Heureusement, ces enseignants qui ont fait le choix de l’enseignement spécialisé réussissent à échapper aux mécaniques du système. Ils se sont très massivement engagés dans la recherche pédagogique, dans la réflexion collective, et ont mis au point des pratiques intelligentes, innovantes, qui auraient pu être utilement transposées aux classes dites normales. C’est devenu plus difficile avec le règne de la paperasse induit par le stupide pilotage par les résultats. Malgré tout, ils ont beaucoup apporté au système éducatif.
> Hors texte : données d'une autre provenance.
Lemma fixedOf_magSpec mode neg D shift :
  0 <= D -> res_bind (magSpec mode D shift) (signMagnitude neg) = fixedOf mode (sgn neg * D) shift.
Proof.
  intros HD. unfold magSpec, fixedOf.
  assert (Out : forall z, magLimit < z -> range64 (sgn neg * z) = Err ErrOverflow).
  { intros z Hz. apply range64_out. unfold sgn, magLimit in *. destruct neg; rlia. }
  destruct (0 <=? shift) eqn:Es; breflect.
  - pose proof (pow10_pos shift ltac:(lia)).
    replace (sgn neg * D * 10 ^ shift) with (sgn neg * (D * 10 ^ shift)) by ring.
    case_step; breflect; bsimpl; [apply signMagnitude_spec; nia|symmetry; apply Out; lia].
  - pose proof (pow10_pos (- shift) ltac:(lia)) as P. cbv zeta.
    pose proof (Z.div_pos D _ HD P) as Dp. destruct mode.
    + rewrite sgn_mod by exact P. destruct (D mod 10 ^ (- shift) =? 0) eqn:E; breflect; [|reflexivity].
      assert (Eq : sgn neg * D / 10 ^ (- shift) = sgn neg * (D / 10 ^ (- shift))).
      { unfold sgn. destruct neg; [|rewrite !Z.mul_1_l; reflexivity].
        replace (-1 * D) with (- D) by lia. rewrite Z.div_opp_l_z by lia. lia. }
      rewrite Eq. case_step; breflect; bsimpl; [apply signMagnitude_spec; lia|symmetry; apply Out; lia].
    + assert (Er : round_half_even (sgn neg * D) (10 ^ (- shift)) = sgn neg * round_half_even D (10 ^ (- shift))).
      { unfold sgn. destruct neg; [|rewrite !Z.mul_1_l; reflexivity].
        replace (-1 * D) with (- D) by lia. rewrite round_half_even_opp by exact P. lia. }
      assert (Rl : D / 10 ^ (- shift) <= round_half_even D (10 ^ (- shift))).
      { unfold round_half_even. repeat case_step; lia. }
      rewrite Er. case_step; breflect; bsimpl; [apply signMagnitude_spec; lia|symmetry; apply Out; lia].
Qed.

Lemma parseFixed4_lexed s mode neg buf frac exp :
  lexFixed4 (list_ascii_of_string s) = Ok (neg, buf, frac, exp) ->
  parseFixed4 s mode = fixedOf mode (sgn neg * dval buf) (exp - frac + fixedFracDigits).
Proof.
  intros H. unfold parseFixed4. rewrite H. bsimpl.
  destruct (lexFixed4_wf _ _ _ _ _ H) as (D & _ & B). destruct buf as [|c buf].
  - change (dval []) with 0. rewrite Z.mul_0_r. unfold fixedOf.
    case_step; [rewrite Z.mul_0_l; reflexivity|]. breflect.
    pose proof (pow10_pos (- (exp - frac + fixedFracDigits)) ltac:(lia)) as P. cbv zeta.
    destruct mode.
    + rewrite Z.mod_0_l, Z.div_0_l by lia. reflexivity.
    + rewrite <- (half_even_round 0 _ 0 P); [reflexivity|]. apply (half_even_exact 0), P.
  - destruct B as [B|B]; [discriminate|].
    rewrite magOfDigits_spec by auto. apply fixedOf_magSpec. lia.
Qed.

(** ** The printers *)

Lemma magnitudeOf_abs v : in64 v -> magnitudeOf v = Z.abs v.
Proof.
  intros H. unfold magnitudeOf. destruct (v <? 0) eqn:E; breflect; unwrap; lia.
Qed.

Lemma uintDigits_spec fuel u :
  0 <= u < 10 ^ Z.of_nat fuel -> fuel <> O ->
  digits (uintDigits fuel u) /\ dval (uintDigits fuel u) = u /\ uintDigits fuel u <> [].
Proof.
  revert u. induction fuel as [|f IH]; intros u Hu Hf; [congruence|]. cbn [uintDigits].
  destruct (u <? 10) eqn:E; breflect.
  - split; [repeat constructor; apply is_digit_digit; lia|split; [|discriminate]].
    rewrite dval_cons, code_digit by lia. change (dval []) with 0. cbn [List.length].
    change (10 ^ Z.of_nat 0) with 1. lia.
  - rewrite Nat2Z.inj_succ, Z.pow_succ_r in Hu by lia.
    pose proof (Z.mod_pos_bound u 10 ltac:(lia)). pose proof (Z.div_mod u 10 ltac:(lia)).
    destruct f as [|f]; [change (10 ^ Z.of_nat 0) with 1 in Hu; lia|].
    destruct (IH (u / 10)) as (D & V & N); [nia|congruence|].
    split; [apply digits_app; split; [exact D|repeat constructor; apply is_digit_digit; lia]|].
    split; [|intros X; apply app_eq_nil in X; tauto].
    rewrite dval_app, V, dval_cons, code_digit by lia. change (dval []) with 0.
    cbn [List.length]. change (10 ^ Z.of_nat 0) with 1. change (10 ^ Z.of_nat 1) with 10. lia.
Qed.

Lemma fracDigits_spec k : forall fp acc,
  0 <= fp < 10 ^ Z.of_nat k -> digits acc ->
  digits (fracDigits k fp acc) /\ List.length (fracDigits k fp acc) = (k + List.length acc)%nat /\
  dval (fracDigits k fp acc) = fp * 10 ^ Z.of_nat (List.length acc) + dval acc.
Proof.
  induction k as [|k IH]; intros fp acc Hf D; cbn [fracDigits].
  - change (10 ^ Z.of_nat 0) with 1 in Hf. assert (fp = 0) as -> by lia.
    split; [exact D|split; [reflexivity|lia]].
  - rewrite Nat2Z.inj_succ, Z.pow_succ_r in Hf by lia.
    pose proof (Z.mod_pos_bound fp 10 ltac:(lia)). pose proof (Z.div_mod fp 10 ltac:(lia)).
    destruct (IH (fp / 10) (digit (fp mod 10) :: acc)) as (D' & L & V);
      [nia|constructor; [apply is_digit_digit; lia|exact D]|].
    split; [exact D'|split; [cbn in L |- *; lia|]].
    rewrite V, dval_cons, code_digit by lia. cbn [List.length].
    rewrite Nat2Z.inj_succ, Z.pow_succ_r by lia.
    replace (fp * 10 ^ Z.of_nat (List.length acc)) with ((10 * (fp / 10) + fp mod 10) * 10 ^ Z.of_nat (List.length acc)) by (f_equal; lia).
    ring.
Qed.

Lemma padDigits_spec k fp :
  0 <= fp < 10 ^ Z.of_nat k ->
  digits (padDigits k fp) /\ List.length (padDigits k fp) = k /\ dval (padDigits k fp) = fp.
Proof.
  assert (G : digits (padDigits k fp) /\ List.length (padDigits k fp) = k /\
              dval (padDigits k fp) = fp mod 10 ^ Z.of_nat k).
  { induction k as [|k (D & L & V)]; cbn [padDigits].
    - split; [constructor|split; [reflexivity|]]. change (10 ^ Z.of_nat 0) with 1.
      rewrite Z.mod_1_r. reflexivity.
    - pose proof (Z.mod_pos_bound (fp / pow10 k) 10 ltac:(lia)).
      split; [constructor; [apply is_digit_digit; lia|exact D]|split; [cbn; lia|]].
      rewrite dval_cons, code_digit, L, V by lia. unfold pow10.
      rewrite Nat2Z.inj_succ, Z.pow_succ_r, Z.mul_comm by lia.
      rewrite (Z.mul_comm 10), Z.rem_mul_r by (try apply Z.pow_nonzero; lia). ring. }
  intros H. destruct G as (D & L & V). rewrite Z.mod_small in V by exact H. auto.
Qed.

Lemma trimZeros_spec l :
  digits l ->
  digits (trimZeros l) /\ (List.length (trimZeros l) <= List.length l)%nat /\
  dval l = dval (trimZeros l) * 10 ^ (Z.of_nat (List.length l) - Z.of_nat (List.length (trimZeros l))).
Proof.
  induction 1 as [|c l Hc D (ID & IL & IV)]; cbn [trimZeros].
  - split; [constructor|split; [reflexivity|reflexivity]].
  - destruct (trimZeros l) as [|t ts] eqn:T.
    + destruct (Ascii.eqb_spec c "0") as [->|N].
      * split; [constructor|split; [cbn; lia|]]. rewrite dval_cons, IV.
        change (dval []) with 0. change (code "0" - 48) with 0. ring.
      * split; [repeat constructor; exact Hc|split; [cbn; lia|]].
        rewrite dval_cons, IV, dval_cons. change (dval []) with 0. cbn [List.length].
        rewrite Nat2Z.inj_succ. change (Z.of_nat 0) with 0. change (Z.of_nat 1) with 1.
        rewrite Z.pow_0_r. replace (Z.succ (Z.of_nat (List.length l)) - 1) with (Z.of_nat (List.length l)) by lia.
        ring.
    + split; [constructor; auto|split; [cbn in *; lia|]].
      rewrite dval_cons, IV, (dval_cons c). cbn [List.length] in *.
      rewrite !Nat2Z.inj_succ in *.
      replace (Z.succ (Z.of_nat (List.length l)) - Z.succ (Z.succ (Z.of_nat (List.length ts))))
        with (Z.of_nat (List.length l) - Z.succ (Z.of_nat (List.length ts))) by lia.
      set (a := Z.of_nat (List.length l)) in *. set (b := Z.of_nat (List.length ts)) in *.
      assert (Hab : 10 ^ a = 10 ^ Z.succ b * 10 ^ (a - Z.succ b))
        by (rewrite <- Z.pow_add_r by lia; f_equal; lia).
      rewrite Hab. ring.
Qed.

(** Lexing a plain decimal: sign, integer digits, optional fraction. *)
Definition decimalChars (neg : bool) (ds : list ascii) (frac : option (list ascii)) : list ascii :=
  (if neg then ["-"%char] else []) ++ ds ++
  match frac with Some fs => "."%char :: fs | None => [] end.

Lemma lexFixed4_decimal neg ds frac :
  let fs := match frac with Some fs => fs | None => [] end in
  digits ds -> ds <> [] -> digits fs ->
  exists buf, lexFixed4 (decimalChars neg ds frac) = Ok (neg, buf, Z.of_nat (List.length fs), 0)
              /\ dval buf = dval (ds ++ fs).
Proof.
  intros fs Dd Nd Df.
  assert (Sg : scanSign (decimalChars neg ds frac)
    = (neg, ds ++ match frac with Some fs => "."%char :: fs | None => [] end)).
  { destruct neg; [reflexivity|]. unfold decimalChars. cbn [app].
    destruct ds as [|d ds']; [congruence|]. inversion Dd as [|x l Hd _]; subst.
    cbn [app scanSign]. apply is_digit_range in Hd.
    destruct (Ascii.eqb_spec d "+") as [->|_]; [change (code "+") with 43 in Hd; lia|].
    destruct (Ascii.eqb_spec d "-") as [->|_]; [change (code "-") with 45 in Hd; lia|]. reflexivity. }
  destruct (feedDigits_spec ds mantissa0 mantissa0_wf Dd) as (W1 & D1 & V1 & F1 & G1).
  assert (Sc : exists m, scanMantissa mantissa0 (ds ++ match frac with Some fs => "."%char :: fs | None => [] end) = Ok (m, [])
    /\ m_digit m = true /\ m_frac m = Z.of_nat (List.length fs) /\ dval (m_buf m) = dval (ds ++ fs)).
  { rewrite scanMantissa_digits by exact Dd.
    assert (Nl : negb (List.length ds =? 0)%nat = true) by (destruct ds; [congruence|reflexivity]).
    rewrite Nl, orb_true_r in G1. destruct frac as [f|]; subst fs.
    - cbn [scanMantissa]. change (is_digit ".") with false. cbn [Ascii.eqb]. rewrite D1.
      change (m_dot mantissa0) with false. cbv iota.
      rewrite scanMantissa_all by exact Df. eexists; split; [reflexivity|].
      destruct (feedDigits_spec f (feedDot (feedDigits mantissa0 ds)) (feedDot_wf _ W1) Df) as (W2 & D2 & V2 & F2 & G2).
      rewrite G2, F2, V2. cbn [feedDot m_digit m_dot m_frac m_buf]. rewrite G1, F1, V1.
      change (m_dot mantissa0) with false. cbn [mantissa0 m_frac m_buf]. change (dval []) with 0.
      rewrite dval_app. split; [reflexivity|split; [lia|ring]].
    - cbn [scanMantissa]. eexists; split; [reflexivity|]. rewrite G1, F1, V1, app_nil_r.
      cbn [mantissa0 m_dot m_frac m_buf]. change (dval []) with 0. cbn [List.length].
      split; [reflexivity|split; [reflexivity|lia]]. }
  destruct Sc as (m & Em & Eg & Ef & Ev).
  exists (m_buf m). split; [|exact Ev]. unfold lexFixed4.
  destruct (decimalChars neg ds frac) as [|c cs] eqn:Ed.
  - exfalso. unfold decimalChars in Ed. apply app_eq_nil in Ed. destruct Ed as [_ Ed].
    apply app_eq_nil in Ed. tauto.
  - rewrite Sg, Em. bsimpl. rewrite Eg. bsimpl. rewrite Ef. reflexivity.
Qed.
Les classes de perfectionnement, les CLIS, les RASED, mais aussi les classes de transition (pour la pédagogie par thèmes, qui donnait du sens aux disciplines scolaires et pas pour l’effet « filière » qu’elles produisaient) ont été des lieux où la pédagogie était au cœur de l’action éducative, avec une recherche obligée de la réussite pour tous, plutôt que de la stigmatisation en vue d’une très hypothétique remédiation.
On aurait pu s’attendre à une remise à plat de ces questions et à un retour en force de la pédagogie, au-delà de déclarations d’intentions. On aurait pu s’attendre à la suppression de l’aide individualisée hors temps de classe et à la relance des RASED. Le maintien autoritaire des politiques précédentes et de la technocratie a fortement décrédibilisé le discours officiel.
Observant le bilan d’une année de refondation, je pense à cette phrase du brillant Edgar Faure : « Voici que s’avance l’immobilisme. Et nous ne savons pas comment l’arrêter ». Il faut dire que l’on a fait beaucoup pour qu’il s’avance.